Lei gli lanciò un’occhiata a metà tra il confuso e l’incazzato, così decise di continuare la messinscena da solo.
“Non mi presenti al tuo amico?”
“Sì, certo… Giacomo, Davide.”
“Piacere,” dissero i due ragazzi all’unisono, mentre si stringevano la mano. Zoe trovò la situazione alquanto surreale, ma non riuscì a dire nulla, così un silenzio imbarazzante con sottofondo musicale regnò nei secondi successivi, finché Davide non lo ruppe.
“Beh, scusate, ma io dovrei raggiungere…”
Non terminò la frase ma mosse la mano con un cenno vago verso la propria destra, quindi sorrise un’ultima volta, salutò e si allontanò senza ulteriori spiegazioni.
“Cosa diavolo ti è saltato in mente, si può sapere?” Zoe aggredì subito Giacomo, curiosa di sentire la sua spiegazione. “Eravamo d’accordo che ti saresti avvicinato solo dopo un  mio cenno!”
“Beh, ho cambiato idea!”
“E perché?”
“Zoe…” Giacomo sospirò prima di continuare. “Quel tipo ti sta prendendo in giro.”
“E tu che ne sai?”
“Sono un uomo e riconosco i comportamenti degli altri uomini.”
Lei pestò un piede per terra, a mo’ di capriccio. “Tu non sei un uomo, sei un bambino!

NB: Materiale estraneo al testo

Lemma v_exec_bind {A B} h (m : vm A) (f : A -> vm B) past :
  v_exec h past (vbind m f) = let '(past', a) := v_exec h past m in v_exec h past' (f a).
Proof. revert past. induction m as [a|c k IH]; intros past; cbn; [done|]. apply IH. Qed.

Section Props.
Context `{UnicodeTables}.
Variables (f : PTYViewerFactory) (os_environ : list bytes).
#[local] Abbreviation run_tmux := (runTmux f os_environ).

(** A tmux command is at most one search for the program and one run of it. *)
Lemma exec_settings h past past' r : v_exec h past (commandSettings f) = (past', r) ->
  past' = past \/ past' = CLookPath :: past.
Proof.
  unfold commandSettings. rewrite v_exec_bind. destruct (TmuxPath f ==b []).
  - unfold call, vbind. cbn. destruct (va_err _); cbn; intros E; [by simplify_eq; right|].
    destruct (Endpoint_Args _); cbn in E; simplify_eq; by right.
  - cbn. destruct (Endpoint_Args _); cbn; intros; simplify_eq; by left.
Qed.

Lemma exec_runTmux h past why args past' r : v_exec h past (run_tmux why args) = (past', r) ->
  exists past1, (past1 = past \/ past1 = CLookPath :: past) /\
  ((past' = past1 /\ exists err, r = Err err) \/
   exists path vec, let c := CTmux why path vec (cleanEnvironment f os_environ) in
     past' = c :: past1 /\
     r = match va_err (h past1 c) with
         | Some err => Err (EWrap (trim_space (va_out (h past1 c)) ++ !": ") err [])
         | None => if IsGenerationMismatchOutput (va_out (h past1 c))
                   then Err (ESentinel ErrServerGenerationChanged) else Ok (va_out (h past1 c))
         end).
Proof.
  unfold runTmux. rewrite v_exec_bind. destruct (v_exec h past (commandSettings f)) as [past1 s] eqn:E.
  apply exec_settings in E. intros Hr. exists past1. split; [done|].
  destruct s as [[path endpoint]|err]; [|cbn in Hr; simplify_eq; left; by split; [|eexists]].
  destruct (Endpoint_Args endpoint) as [prefix|err]; [|cbn in Hr; simplify_eq; left; by split; [|eexists]].
  right. exists path, (prefix ++ args). unfold call in Hr. cbn in Hr.
  destruct (va_err _); [cbn in Hr; by simplify_eq|]. destruct (IsGenerationMismatchOutput _); cbn in Hr; by simplify_eq.
Qed.

Lemma always_settings (P : vcall -> Prop) : P CLookPath -> always P (fun _ => True) (commandSettings f).
Proof.
  intros HP. unfold commandSettings. apply (always_bind _ (fun _ => True)).
  - destruct (TmuxPath f ==b []); [|done]. split; [done|]. intros r. cbn. by destruct (va_err r).
  - intros [?|?] _; [|done]. by destruct (Endpoint_Args _).
Qed.

Lemma always_runTmux (P : vcall -> Prop) why args :
  P CLookPath -> (forall path vec env, P (CTmux why path vec env)) -> always P (fun _ => True) (run_tmux why args).
Proof.
  intros HL HT. unfold runTmux. apply (always_bind _ (fun _ => True)); [by apply always_settings|].
  intros [[path e]|?] _; [|done]. destruct (Endpoint_Args e); [|done]. split; [apply HT|]. intros r. cbn.
  destruct (va_err r); [done|]. by destruct (IsGenerationMismatchOutput _).
Qed.

(** ** Counting queries *)

Definition is_query (c : vcall) : bool := match c with CTmux ForQuery _ _ _ => true | _ => false end.
Definition is_resize (c : vcall) : bool := match c with CResize _ _ => true | _ => false end.
Definition queries (calls : list vcall) : nat := length (List.filter is_query calls).
Definition resizes (calls : list vcall) : nat := length (List.filter is_resize calls).

Ltac counting := unfold queries, resizes in *; cbn [List.filter is_query is_resize length] in *; lia.

(** The last thing recorded. *)
Definition ends_with (event : bytes) (report : ViewerGeometryDiagnostic) (past : list vcall) : Prop :=
  exists level rest, past =
    CRecord {| Level := level; Component := !"viewer"; DEvent := event; DCode := []; DPath := [];
               DGeometry := Some report |} :: rest.

(** The client a query found, when it is the last call but for a record. *)
Definition last_query (h : venv) (pid : Z) (c : viewerClientGeometry) (past : list vcall) : Prop :=
  exists r path vec env rest, past = r :: CTmux ForQuery path vec env :: rest /\
    let a := h rest (CTmux ForQuery path vec env) in
    va_err a = None /\ parseViewerClientGeometry (va_out a) pid = Ok c.

Section Verify.
Variables (h : venv) (pid : Z) (windowID : bytes) (captured : ViewerGeometry).
#[local] Abbreviation round := (verify_round f os_environ pid windowID captured).
#[local] Abbreviation phase := (verify_phase f os_environ pid windowID captured).

(** What a verification that started after [past] has done when it ends: at
    most [q] queries and [s] resizes more, and an honest answer. *)
Definition verdict (q s : nat) (past past' : list vcall) (out : verified) : Prop :=
  (queries past' <= queries past + q)%nat /\ (resizes past' <= resizes past + s)%nat /\
  match out with
  | (report, None) => exists c corrected, last_query h pid c past' /\ ends_with !"geometry_verified" report past' /\
      viewerGeometryMatches captured windowID c = true /\ report = viewerGeometryDiagnostic captured c corrected
  | (report, Some _) => ends_with !"geometry_failed" report past'
  end.

Definition verdict_of (q s : nat) (m : ViewerGeometryDiagnostic -> vm verified) : Prop :=
  forall past past' report out, v_exec h past (m report) = (past', out) -> verdict q s past past' out.

Lemma verdict_later q s q' s' past0 past past' out : verdict q s past past' out ->
  (queries past + q <= queries past0 + q')%nat -> (resizes past + s <= resizes past0 + s')%nat ->
  verdict q' s' past0 past' out.
Proof. intros (Hq & Hs & Ho) ??. split_and!; [lia|lia|done]. Qed.

Lemma fail_verdict err : verdict_of 0 0 (fun report => failViewerGeometry report err).
Proof.
  intros past past' report out Hr. cbn in Hr. simplify_eq. split_and!; [counting|counting|].
  by eexists _, past.
Qed.

Lemma poll_verdict q s next : verdict_of q s next -> verdict_of q s (fun report => poll_again report next).
Proof.
  intros Hn past past' report out Hr. unfold poll_again, waitForViewerGeometry, attempt, call in Hr. cbn in Hr.
  destruct (va_err _); [apply fail_verdict in Hr|apply Hn in Hr];
    (eapply verdict_later; [exact Hr|counting|counting]).
Qed.

(** One query: at most two calls, and what it answers. *)
Lemma exec_query past past' r : v_exec h past (query_client f os_environ pid) = (past', r) ->
  (queries past' <= queries past + 1)%nat /\ resizes past' = resizes past /\
  (forall c x, r = Ok c -> last_query h pid c (x :: past')).
Proof.
  unfold query_client. rewrite v_exec_bind. destruct (v_exec h past (run_tmux _ _)) as [past2 r2] eqn:E.
  intros Hr. cbn in Hr. simplify_eq.
  destruct (exec_runTmux _ _ _ _ _ _ E) as (past1 & Hp & [[-> [err ->]]|(path & vec & -> & ->)]).
  - split_and!; [destruct Hp as [->| ->]; counting|by destruct Hp as [->| ->]|done].
  - split_and!; [destruct Hp as [->| ->]; counting|by destruct Hp as [->| ->]|].
    intros c x Hc. exists x, path, vec, (cleanEnvironment f os_environ), past1. split; [done|].
    cbv zeta. destruct (va_err _); [done|]. split; [done|].
    destruct (IsGenerationMismatchOutput _); [done|exact Hc].
Qed.

Lemma exec_refresh past past' name r : v_exec h past (refreshViewerClient f os_environ name) = (past', r) ->
  queries past' = queries past /\ resizes past' = resizes past.
Proof.
  unfold refreshViewerClient. destruct (name ==b []); [intros E; cbn in E; by simplify_eq|].
  rewrite v_exec_bind. destruct (v_exec h past (run_tmux _ _)) as [past2 r2] eqn:E. intros Hr. cbn in Hr. simplify_eq.
  destruct (exec_runTmux _ _ _ _ _ _ E) as (past1 & Hp & [[-> _]|(path & vec & -> & _)]);
    by destruct Hp as [->| ->].
Qed.

Lemma round_verdict (q q' : nat) (corrected : bool) next again : verdict_of q (if corrected then 0 else 1)%nat next ->
  (corrected = false -> verdict_of q' 0 again) -> (q' <= q)%nat ->
  verdict_of (S q) (if corrected then 0 else 1)%nat (round corrected next again).
Proof.
  intros Hn Ha Hq past past' report out. unfold verify_round. rewrite v_exec_bind.
  destruct (v_exec h past (query_client f os_environ pid)) as [past1 r] eqn:E.
  destruct (exec_query _ _ _ E) as (Hq1 & Hs1 & Hlast). intros Hr.
  assert (forall m q2 s2, verdict_of q2 s2 m -> (q2 <= q)%nat -> (s2 <= (if corrected then 0 else 1))%nat ->
    forall report', v_exec h past1 (m report') = (past', out) -> verdict (S q) (if corrected then 0 else 1)%nat past past' out)
    as Hafter.
  { intros m q2 s2 Hm ?? report' Hm'. apply Hm in Hm'. eapply verdict_later; [exact Hm'|lia|lia]. }
  destruct r as [client|err].
  2: { destruct (errors_is _ err).
       - revert Hr. by apply (Hafter (fun r => poll_again r next) q _ (poll_verdict _ _ _ Hn)).
       - revert Hr. apply (Hafter _ _ _ (fail_verdict err)); lia. }
  destruct (vc_windowID client ==b windowID); cbn [negb] in Hr.
  2: { revert Hr. apply (Hafter _ _ _ (fail_verdict _)); lia. }
  destruct (viewerGeometryMatches captured windowID client) eqn:Hm.
  { cbn in Hr. simplify_eq. split_and!; [counting|counting|].
    exists client, corrected. split_and!; [by apply Hlast|by eexists _, past1|done|done]. }
  destruct corrected; cbn [negb] in Hr.
  { revert Hr. apply (Hafter (fun r => poll_again r next) q 0%nat (poll_verdict _ _ _ Hn)); lia. }
  rewrite v_exec_bind in Hr. unfold resizeViewerPTY, attempt, call in Hr. cbn in Hr.
  destruct (va_err _) as [err|].
  { apply fail_verdict in Hr. eapply verdict_later; [exact Hr|counting|counting]. }
  rewrite v_exec_bind in Hr. destruct (v_exec h _ (refreshViewerClient _ _ _)) as [past2 r2] eqn:E2.
  destruct (exec_refresh _ _ _ _ E2) as [Hq2 Hs2]. destruct r2 as [err|].
  { apply fail_verdict in Hr. eapply verdict_later; [exact Hr|counting|counting]. }
  cbn in Hr. apply (poll_verdict _ _ _ (Ha eq_refl)) in Hr. eapply verdict_later; [exact Hr|counting|counting].
Qed.

Lemma phase_corrected n again : verdict_of n 0 (phase true again n).
Proof.
  induction n as [|n IH]; [apply fail_verdict|].
  apply (round_verdict n 0 true); [exact IH|done|lia].
Qed.

Lemma phase_verdict n again q : verdict_of q 0 again -> verdict_of (n + q) 1 (phase false again n).
Proof.
  intros Ha. induction n as [|n IH].
  - intros past past' report out Hr. apply fail_verdict in Hr. eapply verdict_later; [exact Hr|lia|lia].
  - apply (round_verdict (n + q) q false); [exact IH|done|lia].
Qed.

Ecco cosa sei, un dannato bambino presuntuoso!”
“Ma cos’è successo di così tragico?”
“Io e Davide stavamo finalmente parlando in tranquillità e lui si è allontanato proprio quando sei arrivato tu, guarda caso!”
A quel punto anche il salentino cominciò a innervosirsi: l’aveva salvata da una possibile tragedia e lei invece di essergli grata lo accusava? Di cosa poi? Era solo un bene se quel damerino se n’era andato col suo arrivo. “Ma lui non è interessato a te!”
“Come fai a dirlo?”
“Zoe, ma perché sei così cieca? Le cose ti si parano davanti agli occhi in maniera evidente e tu fai finta di non vederle, sempre, sempre!”
Lei lo guardò confusa. In realtà neanche Giacomo in quel momento sapeva più bene cosa di cosa stava parlando, se dell’altro ragazzo o di se stesso e dei sentimenti che provava per lei.
“Come, scusa? Io sarò poco sveglia, ma non mi sembra che poco fa Davide mi stesse rifiutando.”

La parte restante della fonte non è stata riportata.